EXERCISE DIRECTIONS -
Among the lines below, tally those that hold "default". Return the number and nothing more.

BEGIN

(** The new window, pacing rate and slow-start threshold. *)
Definition BbrState_on_ack (rs : RateSample) (acked cwnd mss delivered inflight : Z) (ca_state : CaState)
    (now : Instant) (b : BbrState) : outcome Empty_set (Z * Z * option Z * BbrState) :=
  '(ssthresh_out, b) ← update_model rs cwnd delivered inflight now b;
  let pacing := set_pacing_rate (b_bw b) mss (ga_pacing (b_gains b)) in
  '(new_cwnd, b) ← set_cwnd rs acked cwnd (b_bw b) (ga_cwnd (b_gains b)) (mr_ms (b_rtt b)) inflight
                     ca_state delivered b;
  Ok (new_cwnd, pacing, ssthresh_out, b).

(** ** mod.rs: the controller *)

Record CongestionController := mkCongestion {
  cc_bbr : BbrState;
  cc_rate : RateState;
  cc_pacing : TokenBucket;
  cc_delivered : Z;
  cc_lost : Z;
  cc_app_limited : Z;
  cc_first_sent_ts : option Instant;
  cc_delivered_ts : option Instant;
  cc_ca_state : CaState;
  cc_high_seq : Z;
  cc_cwnd : Z;
  cc_ssthresh : Z;
  cc_pacing_bytes_per_ms : Z;
  cc_mss : Z
}.

Definition INITIAL_CWND : Z := 10.
Definition INITIAL_SSTHRESH : Z := 0xffff.

Definition CongestionController_new (mss : Z) (now : Instant) : CongestionController :=
  mkCongestion (BbrState_new 0 now) RateState_new (TokenBucket_new mss) 0 0 u32_max None None Open 0
    INITIAL_CWND INITIAL_SSTHRESH 0 mss.

Definition on_packet_sent (inflight : Z) (now : Instant) (c : CongestionController)
    : PacketRateInfo * CongestionController :=
  let restart := (inflight =? 0) || bool_decide (cc_first_sent_ts c = None) in
  let first := if restart then Some now else cc_first_sent_ts c in
  let dts := if restart then Some now else cc_delivered_ts c in
  (mkRateInfo (default now first) (default now dts) (cc_delivered c) (0 <? cc_app_limited c),
   mkCongestion (cc_bbr c) (cc_rate c) (cc_pacing c) (cc_delivered c) (cc_lost c) (cc_app_limited c)
     first dts (cc_ca_state c) (cc_high_seq c) (cc_cwnd c) (cc_ssthresh c) (cc_pacing_bytes_per_ms c)
     (cc_mss c)).

(** One turn of the rate-sampling loop of [on_ack]. *)
Definition sample_packet (now : Instant) (acc : option Instant * RateState) (p : Z * PacketRateInfo)
    : option Instant * RateState :=
  let '(first, r) := acc in
  let info := p.2 in
  let dur := default 0 (checked_duration_since now (ri_first_sent_ts info)) in
  let '(new_first, r) :=
    RateState_on_packet_delivered info (ri_first_sent_ts info) (clamped_ms dur) r in
  (match new_first with Some _ => new_first | None => first end, r).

END

ANSWER TO THE EXERCISE -
2